German companies Sartorious and Merck and US corporation Cytiva — all providers of laboratory and medical supplies — stopped selling laboratory material, reagents and other supplies to Cuba last year, because they feared reprisals from the US government.

COVID-19

The actions of the German companies prevented Cuba from obtaining purification equipment, filtration tanks, thiomersal (an anti-fungal antiseptic agent) and other supplies, as it developed its COVID-19 vaccines.

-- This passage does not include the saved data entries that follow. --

(** On canonical vectors, "has observed everything the other has" is the
    pointwise order on sequence numbers, [changed_since] is the negation of the
    converse, and two vectors that have each observed all of the other are
    equal: [observed_all] is a partial order. *)
Theorem global_observed_all_partial_order (a b : Global) :
  canonical a → canonical b →
  (global_observed_all a b = true ↔ ∀ r, (global_get b r <= global_get a r)%N) ∧
  (global_changed_since a b = true ↔ ∃ r, (global_get b r < global_get a r)%N) ∧
  (global_observed_all a b = true → global_observed_all b a = true → a = b).
Proof.
  intros Ha Hb. split; [|split].
  - by apply global_observed_all_get.
  - rewrite global_changed_since_negb, negb_true_iff. split.
    + intros Hf. destruct (decide (length (values a) ≤ length (values b))%nat) as [Hl|Hl].
      * destruct (decide (Exists (fun i => (default 0 (values b !! i) < default 0 (values a !! i))%N)
                   (seq 0 (length (values a))))) as [Hex|Hno].
        -- apply Exists_exists in Hex as (i & _ & Hi). exists (mkReplicaId (N.of_nat i)).
           by rewrite !global_get_nat.
        -- exfalso. apply not_true_iff_false in Hf. apply Hf, global_observed_all_get; [done|].
           intros r. destruct (decide (replica_ix r < length (values a))%nat) as [Hr|Hr].
           ++ rewrite <-Forall_Exists_neg, Forall_forall in Hno.
              apply N.le_ngt. apply (Hno (replica_ix r)). apply elem_of_seq. lia.
           ++ rewrite (global_get_ge a) by lia. lia.
      * exists (mkReplicaId (N.of_nat (length (values a) - 1))).
        rewrite (global_get_ge b) by (unfold replica_ix; simpl; lia).
        apply canonical_last; [done|]. intros E. rewrite E in Hl. simpl in Hl. lia.
    + intros [r Hr]. apply not_true_iff_false. rewrite global_observed_all_get by done.
      intros Hall. specialize (Hall r). lia.
  - rewrite !global_observed_all_get by done. intros H1 H2.
    apply global_ext; [done..|]. intros r. specialize (H1 r). specialize (H2 r). lia.
Qed.

Lemma global_observed_all_partial_order_witness :
  global_changed_since global_ex1 global_ex2 = true ∧
  ∃ r, (global_get global_ex2 r < global_get global_ex1 r)%N.
Proof.
  destruct (global_observed_all_partial_order global_ex1 global_ex2)
    as (_ & [Hc _] & _); [by vm_compute..|].
  split; [by vm_compute|]. apply Hc. by vm_compute.
Defined.

(** [join] is the least upper bound of two version vectors for
    [observed_all], and [observe] records exactly the observed timestamp: it is
    then observed, and an older or other timestamp is observed afterwards iff it
    was before or is subsumed. *)
Theorem global_join_lub (a b c : Global) (t : Lamport) :
  canonical a → canonical b → canonical c →
  global_observed_all (global_join a b) a = true ∧
  global_observed_all (global_join a b) b = true ∧
  (global_observed_all c a = true → global_observed_all c b = true →
   global_observed_all c (global_join a b) = true) ∧
  global_observed (global_observe a t) t = true ∧
  (∀ t', global_observed (global_observe a t) t' = true ↔
     global_observed a t' = true ∨
     (replica_id t' = replica_id t ∧ (value t' <= value t)%N)).
Proof.
  intros Ha Hb Hc. pose proof (canonical_join a b Ha Hb) as Hj.
  rewrite !global_observed_all_get by done.
  split_and!.
  - intros r. rewrite global_get_join. lia.
  - intros r. rewrite global_get_join. lia.
  - intros H1 H2 r. rewrite global_get_join. specialize (H1 r). specialize (H2 r). lia.
  - unfold global_observed. rewrite global_get_observe, decide_True by done.
    apply N.leb_le. lia.
  - intros t'. unfold global_observed. rewrite global_get_observe, !N.leb_le.
    case_decide; [split; [|naive_solver lia]|naive_solver lia].
    intros. destruct (decide (value t' <= value t)%N); [naive_solver|left; lia].
Qed.

Lemma global_join_lub_witness :
  global_observed_all (global_join global_ex1 global_ex2) global_ex2 = true.
Proof.
  destruct (global_join_lub global_ex1 global_ex2 global_ex1 (lamport_new AGENT))
    as (_ & H & _); by vm_compute.
Defined.

(** A Lamport clock below its maximum moves strictly forward: the clock after
    [tick] is above the timestamp it returned, the clock after [observe] is above
    both its old value and the observed timestamp whatever their replicas, and
    [as_u64] orders timestamps exactly as [cmp] does. *)
Theorem lamport_clock_monotone (c t : Lamport) :
  lamport_wf c → lamport_wf t → (value c < u32_max)%N → (value t < u32_max)%N →
  cmp (lamport_tick c).1 (lamport_tick c).2 = Lt ∧
  cmp c (lamport_observe c t) = Lt ∧ cmp t (lamport_observe c t) = Lt ∧
  lamport_wf (lamport_tick c).2 ∧ lamport_wf (lamport_observe c t) ∧
  cmp c t = N.compare (lamport_as_u64 c) (lamport_as_u64 t).
Proof.
  intros Hc Ht Hcm Htm.
  unfold lamport_tick, lamport_observe. rewrite !u32_wrap_small by lia.
  assert (Hlt : ∀ x y : Lamport, (value x < value y)%N → cmp x y = Lt).
  { intros x y ?. unfold cmp, lamport_cmp. by rewrite (proj2 (N.compare_lt_iff _ _)). }
  split_and!; try (apply Hlt; simpl; lia); try (destruct Hc; split; simpl; lia).
  rewrite !lamport_as_u64_add by done. symmetry.
  destruct Hc as [_ Hc], Ht as [_ Ht]. unfold u16_max in *.
  unfold cmp, lamport_cmp, cmp, ReplicaId_ord, cmp, N_ord.
  destruct (N.compare_spec (value c) (value t)) as [->|?|?]; simpl.
  - destruct (N.compare_spec (as_u16 (replica_id c)) (as_u16 (replica_id t))).
    + apply N.compare_eq_iff. lia.
    + apply N.compare_lt_iff. lia.
    + apply N.compare_gt_iff. lia.
  - apply N.compare_lt_iff. lia.
  - apply N.compare_gt_iff. lia.
Qed.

Cuba somehow managed without the supplies from Germany, but it hasn’t been easy. Cuba, which has a population of about 11.33 million, has developed several COVID-19 vaccines and has so far managed to immunise about 2 million of its inhabitants.

However, syringes are in short supply, with a deficit of some 25 million.

Trump imposed additional sanctions on Cuba, about 55 of which were implemented during the pandemic emergency. For example, more than 2 million masks, 40,000 rapid diagnostic kits and 104 ventilators donated by the Alibaba Foundation were blocked.

Fortunately, humanitarian aid organisations in Europe, South America, Central America, and even in the US, have come to the aid of Cuba, launching fundraising campaigns to buy syringes and have them shipped to Cuba.

Even Cubans living abroad have rallied to the assistance of their homeland. A caravan against the US embargo collected donations in May in Miami — a city renowned for the presence of many ultra-right-wing Cuban Americans who are in favour of regime change.

The response to the severe shortage of syringes has been extremely positive, giving hope that, despite the uncharitable and unethical actions of the US Congress and government, the humanitarian spirit of charity, goodwill and assistance can win out in the end.